PROBLEM DESCRIPTION: From the data, return each line holding the word "Context".

------------------------------------

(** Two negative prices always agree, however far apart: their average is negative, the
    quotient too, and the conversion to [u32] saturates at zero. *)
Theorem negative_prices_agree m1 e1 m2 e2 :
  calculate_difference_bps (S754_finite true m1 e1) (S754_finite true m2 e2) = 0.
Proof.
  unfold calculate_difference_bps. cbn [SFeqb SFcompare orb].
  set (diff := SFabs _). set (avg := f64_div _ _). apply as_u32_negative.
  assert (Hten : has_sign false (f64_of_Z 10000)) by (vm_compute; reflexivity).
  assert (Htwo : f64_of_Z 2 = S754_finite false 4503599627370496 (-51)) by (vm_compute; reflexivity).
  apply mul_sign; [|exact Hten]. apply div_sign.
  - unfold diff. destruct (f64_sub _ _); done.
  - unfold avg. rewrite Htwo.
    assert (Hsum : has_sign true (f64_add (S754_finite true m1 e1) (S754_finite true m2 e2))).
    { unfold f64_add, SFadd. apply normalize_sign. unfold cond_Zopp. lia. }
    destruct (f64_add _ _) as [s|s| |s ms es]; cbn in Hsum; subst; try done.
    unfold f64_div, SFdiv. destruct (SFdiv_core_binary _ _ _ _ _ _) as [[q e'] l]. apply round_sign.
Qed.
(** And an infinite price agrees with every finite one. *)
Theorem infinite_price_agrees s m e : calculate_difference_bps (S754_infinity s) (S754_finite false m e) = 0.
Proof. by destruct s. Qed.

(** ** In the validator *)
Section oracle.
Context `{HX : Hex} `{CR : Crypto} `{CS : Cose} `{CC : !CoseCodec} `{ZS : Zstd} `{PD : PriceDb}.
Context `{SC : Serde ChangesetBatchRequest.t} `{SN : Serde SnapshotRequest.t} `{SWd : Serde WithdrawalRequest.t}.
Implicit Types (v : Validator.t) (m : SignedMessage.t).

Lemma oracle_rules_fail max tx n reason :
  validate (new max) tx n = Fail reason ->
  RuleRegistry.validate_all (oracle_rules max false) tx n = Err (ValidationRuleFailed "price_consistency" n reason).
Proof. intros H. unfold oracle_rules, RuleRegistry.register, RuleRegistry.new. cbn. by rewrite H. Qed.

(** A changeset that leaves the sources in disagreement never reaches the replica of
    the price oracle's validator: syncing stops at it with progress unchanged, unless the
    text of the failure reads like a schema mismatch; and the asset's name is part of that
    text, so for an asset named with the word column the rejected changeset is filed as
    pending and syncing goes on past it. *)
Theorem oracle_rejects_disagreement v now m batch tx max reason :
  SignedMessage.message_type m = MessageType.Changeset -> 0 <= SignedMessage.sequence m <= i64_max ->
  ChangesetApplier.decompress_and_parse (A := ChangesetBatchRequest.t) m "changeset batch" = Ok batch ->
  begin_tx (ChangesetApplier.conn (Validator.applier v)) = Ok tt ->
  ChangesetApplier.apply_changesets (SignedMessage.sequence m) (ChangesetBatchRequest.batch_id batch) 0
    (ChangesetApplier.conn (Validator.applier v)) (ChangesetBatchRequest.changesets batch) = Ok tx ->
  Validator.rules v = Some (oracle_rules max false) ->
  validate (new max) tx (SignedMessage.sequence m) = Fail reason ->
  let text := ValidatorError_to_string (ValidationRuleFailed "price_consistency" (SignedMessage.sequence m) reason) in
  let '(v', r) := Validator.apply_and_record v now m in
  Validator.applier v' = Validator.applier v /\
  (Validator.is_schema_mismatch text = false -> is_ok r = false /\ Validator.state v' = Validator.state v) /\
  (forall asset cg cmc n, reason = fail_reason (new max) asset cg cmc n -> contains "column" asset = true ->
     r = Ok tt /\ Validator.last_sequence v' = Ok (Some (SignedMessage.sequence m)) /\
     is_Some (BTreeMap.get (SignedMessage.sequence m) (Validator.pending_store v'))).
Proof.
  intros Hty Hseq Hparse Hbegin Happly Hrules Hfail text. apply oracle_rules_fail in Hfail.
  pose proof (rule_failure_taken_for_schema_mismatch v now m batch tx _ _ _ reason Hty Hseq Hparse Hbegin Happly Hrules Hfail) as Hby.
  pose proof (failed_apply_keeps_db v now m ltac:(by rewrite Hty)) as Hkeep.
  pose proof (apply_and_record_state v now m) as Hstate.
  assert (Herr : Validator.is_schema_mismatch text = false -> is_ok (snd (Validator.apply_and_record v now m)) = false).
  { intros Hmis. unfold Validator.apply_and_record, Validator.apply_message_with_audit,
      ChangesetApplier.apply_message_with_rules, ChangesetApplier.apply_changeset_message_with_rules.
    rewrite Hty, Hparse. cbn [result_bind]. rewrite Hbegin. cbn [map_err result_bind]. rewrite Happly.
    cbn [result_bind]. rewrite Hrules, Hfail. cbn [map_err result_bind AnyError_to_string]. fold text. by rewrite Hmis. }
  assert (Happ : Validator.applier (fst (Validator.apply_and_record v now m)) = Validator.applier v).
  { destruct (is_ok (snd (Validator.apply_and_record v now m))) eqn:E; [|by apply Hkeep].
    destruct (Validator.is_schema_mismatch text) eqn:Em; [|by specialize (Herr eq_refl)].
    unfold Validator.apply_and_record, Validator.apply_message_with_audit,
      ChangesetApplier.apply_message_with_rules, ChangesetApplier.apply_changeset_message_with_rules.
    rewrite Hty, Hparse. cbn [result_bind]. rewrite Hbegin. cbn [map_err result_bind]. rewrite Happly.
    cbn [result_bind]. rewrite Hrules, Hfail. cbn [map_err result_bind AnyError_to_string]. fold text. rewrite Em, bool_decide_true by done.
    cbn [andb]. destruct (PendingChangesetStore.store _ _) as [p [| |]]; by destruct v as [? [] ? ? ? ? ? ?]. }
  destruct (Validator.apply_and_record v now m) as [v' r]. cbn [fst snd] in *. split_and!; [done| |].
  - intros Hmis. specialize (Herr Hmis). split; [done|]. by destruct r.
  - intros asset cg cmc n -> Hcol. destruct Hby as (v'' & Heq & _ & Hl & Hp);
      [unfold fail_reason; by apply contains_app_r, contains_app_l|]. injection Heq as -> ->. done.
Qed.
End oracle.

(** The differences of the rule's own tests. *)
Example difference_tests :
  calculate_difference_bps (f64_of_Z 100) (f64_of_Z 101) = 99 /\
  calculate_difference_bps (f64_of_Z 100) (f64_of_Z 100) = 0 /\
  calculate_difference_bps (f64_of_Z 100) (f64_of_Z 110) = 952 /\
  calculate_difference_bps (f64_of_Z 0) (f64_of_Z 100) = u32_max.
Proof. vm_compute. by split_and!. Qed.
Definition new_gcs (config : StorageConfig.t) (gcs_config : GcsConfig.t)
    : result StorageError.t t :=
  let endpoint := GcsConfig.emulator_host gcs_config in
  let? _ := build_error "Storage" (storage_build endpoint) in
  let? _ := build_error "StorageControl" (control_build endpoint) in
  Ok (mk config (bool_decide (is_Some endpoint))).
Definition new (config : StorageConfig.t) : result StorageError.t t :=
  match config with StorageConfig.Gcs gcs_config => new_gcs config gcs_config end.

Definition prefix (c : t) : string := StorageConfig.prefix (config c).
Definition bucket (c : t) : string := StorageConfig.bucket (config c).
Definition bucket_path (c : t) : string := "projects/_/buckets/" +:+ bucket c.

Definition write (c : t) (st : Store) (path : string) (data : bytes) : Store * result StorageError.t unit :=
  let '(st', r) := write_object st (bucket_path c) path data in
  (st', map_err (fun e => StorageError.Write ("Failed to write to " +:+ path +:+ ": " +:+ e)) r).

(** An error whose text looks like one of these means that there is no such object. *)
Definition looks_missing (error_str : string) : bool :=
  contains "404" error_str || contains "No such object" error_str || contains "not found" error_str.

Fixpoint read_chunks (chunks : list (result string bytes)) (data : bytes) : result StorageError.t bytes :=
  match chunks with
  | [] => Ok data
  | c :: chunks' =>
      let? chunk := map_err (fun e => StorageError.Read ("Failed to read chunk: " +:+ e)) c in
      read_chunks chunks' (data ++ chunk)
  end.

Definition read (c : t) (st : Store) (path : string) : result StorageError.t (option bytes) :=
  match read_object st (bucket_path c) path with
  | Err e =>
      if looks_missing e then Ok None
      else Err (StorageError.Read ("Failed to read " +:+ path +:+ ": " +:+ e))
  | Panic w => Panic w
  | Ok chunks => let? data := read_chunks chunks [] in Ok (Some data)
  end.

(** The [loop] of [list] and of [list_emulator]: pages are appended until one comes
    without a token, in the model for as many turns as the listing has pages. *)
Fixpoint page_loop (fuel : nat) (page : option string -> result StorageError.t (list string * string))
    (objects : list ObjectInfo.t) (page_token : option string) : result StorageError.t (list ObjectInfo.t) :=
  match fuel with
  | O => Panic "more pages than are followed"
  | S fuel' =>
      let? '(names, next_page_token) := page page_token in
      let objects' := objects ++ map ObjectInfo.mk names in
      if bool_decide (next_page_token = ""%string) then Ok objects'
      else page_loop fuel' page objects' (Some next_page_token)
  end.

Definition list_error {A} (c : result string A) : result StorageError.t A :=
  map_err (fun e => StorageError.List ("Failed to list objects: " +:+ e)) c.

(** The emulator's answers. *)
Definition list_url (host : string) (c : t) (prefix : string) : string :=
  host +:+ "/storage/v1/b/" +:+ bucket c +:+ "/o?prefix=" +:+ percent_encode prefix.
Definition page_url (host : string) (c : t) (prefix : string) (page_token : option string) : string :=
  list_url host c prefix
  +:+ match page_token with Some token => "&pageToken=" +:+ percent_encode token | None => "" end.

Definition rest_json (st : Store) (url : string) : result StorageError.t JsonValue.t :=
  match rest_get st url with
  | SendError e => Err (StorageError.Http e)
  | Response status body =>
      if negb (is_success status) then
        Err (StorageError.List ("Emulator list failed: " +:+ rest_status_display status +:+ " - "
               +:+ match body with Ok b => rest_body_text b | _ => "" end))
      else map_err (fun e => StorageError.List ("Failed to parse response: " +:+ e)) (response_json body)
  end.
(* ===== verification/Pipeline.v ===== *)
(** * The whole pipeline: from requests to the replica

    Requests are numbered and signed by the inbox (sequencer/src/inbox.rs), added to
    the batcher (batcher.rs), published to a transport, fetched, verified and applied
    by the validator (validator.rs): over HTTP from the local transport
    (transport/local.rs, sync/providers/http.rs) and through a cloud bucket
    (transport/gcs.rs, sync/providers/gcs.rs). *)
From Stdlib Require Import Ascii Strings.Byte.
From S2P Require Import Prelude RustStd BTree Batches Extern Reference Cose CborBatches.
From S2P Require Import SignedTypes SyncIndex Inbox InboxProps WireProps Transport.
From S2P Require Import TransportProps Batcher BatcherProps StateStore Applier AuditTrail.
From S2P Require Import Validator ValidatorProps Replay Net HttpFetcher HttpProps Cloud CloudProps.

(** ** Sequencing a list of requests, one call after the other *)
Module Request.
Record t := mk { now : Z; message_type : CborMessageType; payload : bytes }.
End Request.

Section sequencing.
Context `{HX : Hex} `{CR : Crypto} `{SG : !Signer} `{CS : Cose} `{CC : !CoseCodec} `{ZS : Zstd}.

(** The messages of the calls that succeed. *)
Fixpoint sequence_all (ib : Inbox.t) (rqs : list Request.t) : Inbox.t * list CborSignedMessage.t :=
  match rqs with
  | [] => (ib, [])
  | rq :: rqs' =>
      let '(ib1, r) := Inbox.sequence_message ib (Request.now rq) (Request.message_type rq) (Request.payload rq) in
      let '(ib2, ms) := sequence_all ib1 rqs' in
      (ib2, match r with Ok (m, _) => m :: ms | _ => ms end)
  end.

------------------------------------

SOLUTION:
Context `{HX : Hex} `{CR : Crypto} `{CS : Cose} `{CC : !CoseCodec} `{ZS : Zstd} `{PD : PriceDb}.
Context `{SC : Serde ChangesetBatchRequest.t} `{SN : Serde SnapshotRequest.t} `{SWd : Serde WithdrawalRequest.t}.
Context `{HX : Hex} `{CR : Crypto} `{SG : !Signer} `{CS : Cose} `{CC : !CoseCodec} `{ZS : Zstd}.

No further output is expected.